The source material is, in the main, the Nibelungenlied epic, the Volsunga saga, the Prose and Poetic Eddas and a medieval poem called The Rosegarden of Worms. These are all roughly 12th-14th century in the versions we have.

But the story itself is much older. This is not a story about Vikings, in other words; it’s the historical fiction the Vikings wrote. (Retellings and remixes have been around for a while!)

The story as the Vikings told it (and in my novel too) is set roughly in the 5th century, linked with the historical attack on the city that is now Worms, Germany, in the time of Attila the Hun, and the subsequent migration of the Burgundians. And with Attila’s death, and the changes to the Roman Empire at that time. 

Another thing I found interesting about this story is how it has come down to us in so many different ways. As a child growing up in Canada in the 80s, my first exposure to the remnants was the Broom-Hilda comic strip, and of course, “What’s Opera, Doc?”, based on Wagner’s version of the story.

Even more distant remnants (possibly): some common threads with Swan Lake and Sleeping Beauty, and the phrase “it ain’t over until the fat lady sings.”

I don’t know when, in my many re-readings of The Hobbit and The Lord of the Rings, I became aware of the connections between Smaug and Fafnir, between rings of power and the ring of the Nibelungs.

So the story of Brynhild, Sigurd and Gudrun has influenced a great deal of modern fantasy, either on its own or mediated through Tolkien.

It has also been put to political ends, including by Nazis.

Often what hooks me about a retelling is a feeling that things just don’t add up for some characters or perspectives, that the many accretions onto a story (or a bundle of stories) are getting in the way of a different way of seeing it.

So a few years ago, after reading my kid Norse stories at bedtime, I wrote a tiny flash story of my own, my attempt to tell Brynhild’s side of things. 

In some versions, she is identified with a Valkyrie who is cast down to Earth because Odin disagreed with a decision she made. I was interested in her version of that, and of her long sleep on a mountaintop, and especially with her complicated relationship with Gudrun.

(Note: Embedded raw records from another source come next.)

Lemma check_interceptor_located v path fields : path ↦ v → locates (check_interceptor v path fields).
Proof.
  intros H. unfold check_interceptor. locate. destruct a as [i|]; [|locate].
  typed_inv.
  locate. eapply checks_bind with (Q := λ _, True).
  { eapply optional_located; [done..|]. locate. }
  locate. eapply checks_bind with (Q := λ _, True).
  { eapply optional_located; [done..|]. locate. }
  locate. destruct a1 as [k|]; [|locate].
  destruct (String.eqb k "delay"); [locate|]. destruct (String.eqb k "drop_nth"); [locate|].
  destruct (String.eqb k "override"); [by apply check_override_located|locate].
Qed.

Lemma vcheck_channel_located v path docs schemas :
  path ↦ v → locates (vcheck_channel v path docs schemas).
Proof.
  intros H. unfold vcheck_channel. locate. destruct a as [c|]; [|locate].
  typed_inv.
  locate. eapply checks_bind with (Q := λ _, True).
  { unfold check_schema_ref. locate. destruct a1 as [s|]; [|locate].
    destruct (dget schemas s); [locate|].
    eapply checks_bind with (Q := λ _, True); [|locate].
    apply checks_complain; [by eapply point_key|done]. }
  intros [schema fields] _. eapply checks_bind with (Q := λ _, True).
  { eapply optional_located; [done..|]. locate. }
  intros _ _. eapply checks_bind with (Q := λ _, True).
  { eapply optional_located; [done..|]. locate. }
  intros transport _. eapply checks_bind with (Q := λ _, True).
  { eapply optional_located; [done..|]. locate. }
  intros _ _. eapply checks_bind with (Q := λ _, True); [|locate].
  eapply optional_located; [done..|]. intros v Hv.
  eapply checks_bind; [by apply typed_located|]. intros [l|] ?; [|locate]. typed_inv. eapply items_located; [done..|].
  intros _ i x Hx Hi _. apply check_interceptor_located.
  eapply at_idx in Hi; [|done]. rewrite <- (assoc_L (++)) in Hi. done.
Qed.

Lemma keep_reference_located name path v channels seen :
  path ↦ v → checks (located doc) (keep_reference name path channels seen)
    (λ l, l = seen ∨ ∃ n, name = Some n ∧ l = seen ++ [n]).
Proof.
  intros H. destruct name as [n|]; cbn [keep_reference]; [|apply checks_ret; by left].
  eapply checks_bind with (Q := λ _, True); [|intros [] _; apply checks_ret; eauto].
  unfold check_reference.
  destruct (negb _); [|destruct (bool_decide _); [|by apply checks_ret]];
    (eapply checks_bind with (Q := λ _, True); [|intros; by apply checks_ret]);
    (apply checks_complain; [by eapply point_at|done]).
Qed.

Lemma check_channel_list_located v path channels :
  path ↦ v →
  checks (located doc) (check_channel_list v path channels)
    (λ names, ∀ n, n ∈ names → ∃ l, v = JArr l ∧ JStr n ∈ l).
Proof.
  intros H. unfold check_channel_list. eapply checks_bind; [by apply typed_located|].
  intros [l|] ?; [|apply checks_ret; by intros n ?%elem_of_nil]. typed_inv. cbn [default].
  eapply items_located; [done|by intros n ?%elem_of_nil|].
  intros names i x Hx Hi Hn. eapply checks_bind; [by apply typed_located|]. intros name Hname.
  eapply checks_mono; [by eapply keep_reference_located|]. cbv beta.
  intros names' [->|(n & -> & ->)]; [done|].
  intros m [Hm|Hm%list_elem_of_singleton]%elem_of_app; [auto|]. subst m. typed_inv.
  exists l. split; [done|]. destruct x; try discriminate. cbn in Hname. injection Hname as ->.
  by eapply list_elem_of_lookup_2.
Qed.

Lemma check_route_located channels seen v path :
  path ↦ v → locates (check_route channels seen v path).
Proof.
  intros H. assert (∀ name, locates (keep_reference name path channels seen)) as Hk.
  { intros. eapply checks_mono; [by eapply keep_reference_located|done]. }
  unfold check_route. destruct v as [| | | |s| |d]; try apply Hk;
    (eapply checks_bind; [by apply typed_located|]; intros [r|] ?; [|locate]);
    typed_inv; try discriminate.
  match goal with H : JObj _ = JObj _ |- _ => injection H as -> end. locate.
  eapply checks_bind with (Q := λ _, True); [|intros; apply Hk].
  unfold check_route_policy.
  destruct (dget r "capacity"%string) as [cap|] eqn:Hc, (dget r "overflow"%string) as [ov|] eqn:Ho;
    try (apply checks_complain; [by eapply point_at|done]); [|locate].
  pose proof (at_key _ _ _ _ H Hc). pose proof (at_key _ _ _ _ H Ho). locate.
  destruct (bool_decide _); [|locate]. apply checks_complain; [by eapply point_at|done].
Qed.

Lemma check_routes_located v path channels : path ↦ v → locates (check_routes v path channels).
Proof.
  intros H. unfold check_routes. eapply checks_bind; [by apply typed_located|].
  intros [l|] ?; [|locate]. typed_inv. eapply items_located; [done..|].
  intros seen i x Hx _ _. by apply check_route_located.
Qed.

(** A name that is in a list is found at its index. *)
Lemma index_of_lookup n l : JStr n ∈ l → l !! index_of n l = Some (JStr n).
Proof.
  intros H. unfold index_of. destruct (list_find (λ v, v = JStr n) l) as [[i x]|] eqn:Hf; cbn.
  - by apply list_find_Some in Hf as (Hi & -> & _).
  - apply list_find_None in Hf. rewrite Forall_forall in Hf. by destruct (Hf _ H).
Qed.

Context (base_dir : string) (join : string → string → string)
  (is_file can_read can_execute : string → bool) (env_path : option string)
  (digest_of : string → string) (suffix_of : string → string)
  (summary_of : string → option summary) (loads : bytes → option json).

Lemma check_readable_located file path v what :
  path ↦ v → locates (check_readable can_read file path what).
Proof.
  intros H. unfold check_readable. destruct (can_read file); [by apply checks_ret|].
  eapply checks_bind with (Q := λ _, True); [|intros; by apply checks_ret].
  apply checks_complain; [by eapply point_at|done].
Qed.

Lemma check_file_located name path v what :
  path ↦ v → locates (check_file base_dir join is_file can_read name path what).
Proof.
  intros H. unfold check_file. destruct (negb _ && _).
  - eapply checks_bind; [by eapply check_readable_located|]. intros; by apply checks_ret.
  - eapply checks_mono; [apply complain_None_located; by eapply point_at|done].
Qed.
(* ===== verification/ManifestSound.v ===== *)
(** * What an accepted Manifest document guarantees

    A document [_check_document] finds no problem in has schemas the codec of
    Schema.v reads, Channels whose schema is declared, Participants that list
    declared Channels only, each once, and one publisher per Channel. *)

From Stdlib Require Import ZArith Lia.
From S2P Require Import Prelude PyFloat Json SchemaTypes Schema Pointer Recording Manifest ManifestValidate.

(** ** Checks without problems *)

Section clean_rules.
Lemma clean_ret {A} (a : A) (Q : A → Prop) : Q a → clean (mret a) Q.
Proof. by intros ? _. Qed.
Lemma clean_bind {A B} (m : check A) (f : A → check B) Q R :
  clean m Q → (∀ a, Q a → clean (f a) R) → clean (m ≫= f) R.
Proof. intros Hm Hf [H1 H2]%app_eq_nil. by apply Hf; [apply Hm|]. Qed.
(** A step whose outcome does not matter. *)
Lemma clean_skip {A B} (m : check A) (f : A → check B) R :
  (∀ a, clean (f a) R) → clean (m ≫= f) R.
Proof. intros Hf [_ H]%app_eq_nil. by apply Hf. Qed.
Lemma clean_mono {A} (m : check A) (Q R : A → Prop) :
  clean m Q → (∀ a, Q a → R a) → clean m R.
Proof. intros Hm HQ H. auto. Qed.
Lemma clean_complain {B} path what (f : () → check B) R : clean (complain path what ≫= f) R.
Proof. intros H. discriminate. Qed.
Lemma clean_complain_if b path what (Q : () → Prop) :
  (b = false → Q ()) → clean (complain_if b path what) Q.
Proof. destruct b; [intros _ H; discriminate|]. intros H _. auto. Qed.
Lemma clean_typed {A} v path (test : json → option A) e (Q : option A → Prop) :
  (∀ a, test v = Some a → Q (Some a)) → clean (typed v path test e) Q.
Proof.
  unfold typed. destruct (test v); intros H; [by apply clean_ret, H|]. apply clean_complain.
Qed.
Lemma clean_required d k path (Q : option json → Prop) :
  (∀ v, dget d k = Some v → Q (Some v)) → clean (required d k path) Q.
Proof.
  unfold required. destruct (dget d k) as [[]|]; intros H; try apply clean_complain;
    by apply clean_ret, H.
Qed.
Lemma clean_choice v path cs what (Q : option string → Prop) :
  (∀ s, v = JStr s → s ∈ cs → Q (Some s)) → clean (choice v path cs what) Q.
Proof.
  intros H. unfold choice. eapply clean_bind with (Q := λ o, ∃ s, o = Some s ∧ v = JStr s).
  - apply clean_typed. intros s Hs. exists s. split; [done|]. destruct v; cbn in Hs; congruence.
  - intros o (s & -> & ->). case_bool_decide; [|apply clean_complain]. apply clean_ret. auto.
Qed.
Lemma clean_known_keys d path allowed (Q : () → Prop) :
  ((∀ k, k ∈ d.*1 → k ∈ allowed) → Q ()) → clean (known_keys d path allowed) Q.
Proof.
  intros HQ Hc. destruct (value _). apply HQ. clear HQ. unfold known_keys in Hc.
  induction (d.*1) as [|k ks IH]; [by intros ? ?%elem_of_nil|]. cbn [foldC] in Hc.
  apply app_eq_nil in Hc as [H1 H2]. case_bool_decide as Hk; [|discriminate].
  intros k' [->|Hk']%elem_of_cons; [done|]. apply IH; [|done].
  by destruct (value _).
Qed.
End clean_rules.
(* ===== verification/SourceScope.v ===== *)
(** * Offline decoding of a source-scope capture

    Models [python/src/sil/source_scope_decode.py]: the raw header and records,
    the scope map and identity checks, the observation stream, pairing of entry
    and return edges, and the join of paired calls with the Activations.
    [json.loads] is a parameter. Text is UTF-8 bytes; only ASCII white space and
    ASCII digits count as such. A document is a record with the fields of the
    JSON object; decimal strings are kept as integers. *)

From Stdlib Require Import ZArith Lia Ascii.
From S2P Require Import Prelude PyFloat Json Pointer.

(** ** Errors *)

(** [CaptureFailed] with its reason, and the errors the code does not catch. *)
Inductive capture_error :=
| RawInvalid | RawIncomplete | ObserverUnavailable | MapInvalid | CaptureMismatch
| IdentityMismatch | ClockUnverified
| UncaughtKeyError (key : string)
| UncaughtValueError (key : string)
| UncaughtTypeError.

Abbreviation decoded := (result capture_error).

(** ** The raw file *)

Definition HEADER_SIZE : nat := 256.
Definition RECORD_SIZE : nat := 16.
Definition MAGIC : bytes := [x53; x49; x4c; x53; x43; x4f; x50; x45].
Definition CREATED : Z := 0.
Definition ACTIVE : Z := 1.
Definition FINALIZED : Z := 2.
Definition UNAVAILABLE : Z := 3.
Definition MAX_RECORDS : Z := 262144.
Definition MAX_SITES : Z := 4096.
Definition MAX_ROWS : nat := 1000.

Record raw_header := mk_raw_header {
  rh_state : Z;
  rh_capture_id : string;
  rh_pid : Z;
  rh_capacity : Z;
  rh_records : Z;
  rh_dropped_full : Z;
  rh_dropped_contended : Z;
  rh_clock_errors : Z;
  rh_bracket : list Z;
  rh_device : Z;
  rh_inode : Z;
  rh_build_id : string;
}.

(** [RawHeader.lost]. *)
Definition lost (h : raw_header) : Z :=
  rh_dropped_full h + rh_dropped_contended h + rh_clock_errors h.

(** [n] bytes at an offset, little-endian. *)
Definition field_at (data : bytes) (i n : nat) : Z := le_value (slice data i n).

(** [bytes.hex()]. *)
Definition hex_digit (n : Z) : ascii :=
  ascii_of_N (Z.to_N (if n <? 10 then 48 + n else 87 + n)).
Fixpoint hex (bs : bytes) : string :=
  match bs with
  | [] => ""
  | b :: bs => String (hex_digit (Z_of_byte b / 16)) (String (hex_digit (Z_of_byte b mod 16)) (hex bs))
  end.

(** [str(uuid.UUID(bytes=b))]. *)
Definition uuid_str (b : bytes) : string :=
  (hex (slice b 0 4) ++ "-" ++ hex (slice b 4 2) ++ "-" ++ hex (slice b 6 2) ++ "-"
   ++ hex (slice b 8 2) ++ "-" ++ hex (slice b 10 6))%string.

Definition read_header (events : bytes) : decoded raw_header :=
  _ ← raise_if (bool_decide (length events < HEADER_SIZE)%nat) RawInvalid;
  let build_id_bytes := field_at events 120 1 in
  let h := mk_raw_header (field_at events 14 2) (uuid_str (slice events 16 16))
    (field_at events 32 4) (field_at events 40 8) (field_at events 48 8) (field_at events 56 8)
    (field_at events 64 8) (field_at events 72 8)
    [field_at events 80 8; field_at events 88 8; field_at events 96 8]
    (field_at events 104 8) (field_at events 112 8)
    (hex (take (Z.to_nat build_id_bytes) (slice events 121 40))) in
  _ ← raise_if (negb (bool_decide (slice events 0 8 = MAGIC)) || negb (field_at events 8 2 =? 1)
                || negb (field_at events 10 2 =? Z.of_nat HEADER_SIZE)
                || negb (field_at events 12 2 =? Z.of_nat RECORD_SIZE)
                || negb (field_at events 36 4 =? 0) || (UNAVAILABLE <? rh_state h)) RawInvalid;
  _ ← raise_if (negb (in_range 1 MAX_RECORDS (rh_capacity h)) || (40 <? build_id_bytes)
                || negb (Z.of_nat (length events)
                         =? Z.of_nat HEADER_SIZE + Z.of_nat RECORD_SIZE * rh_capacity h)
                || (rh_capacity h <? rh_records h)) RawInvalid;
  Ok h.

It quickly became clear this was not going to stay a flash story. So surprise, it’s a novel! (Though not nearly as long as The Embroidered Book, ha, which weighed in at 185,000 words. The Valkyrie is about 95,000 words.)

THE CHATELAINE

Book cover of The Chatelaine by Kate Heartfield, in blue with a woman in a red medieval dress, a sword and floral detail. Art by Andrew Davis.
Cover for The Chatelaine by Kate Heartfield, art by Andrew Davis.

Publisher page here. Content note here.

This is a new edition of my medieval fantasy novel Armed in Her Fashion, which was published in 2018. It got a starred review in Publisher’s Weekly, was shortlisted for the Crawford and Locus awards, and won the Aurora award for best novel.

A month after that award ceremony, some problems with the independent press that published it came to light and I, like some other authors, terminated my relationship with them. So the book went out of print in 2019 and has remained so until now. 

This new edition from HarperVoyager has been revised–I wrote this book in 2013, so I was grateful for the chance to update a few things, as I’ve improved as a writer since then. In particular, there is much less misgendering of the trans character by other characters. I think this is a stronger novel than the original, but the plot remains the same.

It also includes a new prologue about the main character, Margriet, as a child during the Matins of Bruges in 1302. This prologue appeared as a short story called “Lilies and Claws” in the recent anthology Trouble the Waters: Tales from the Deep Blue from Third Man Books and editors Sheree Renée Thomas, Pan Morigan and Troy L. Wiggins.

If you would like to read a novel that is basically a Hieronymous Bosch painting come to life, The Chatelaine might be the book for you! This one is also about 95,000 words long.

Dulle Griet, by Pieter Brueghel, one of the main inspirations for The Chatelaine.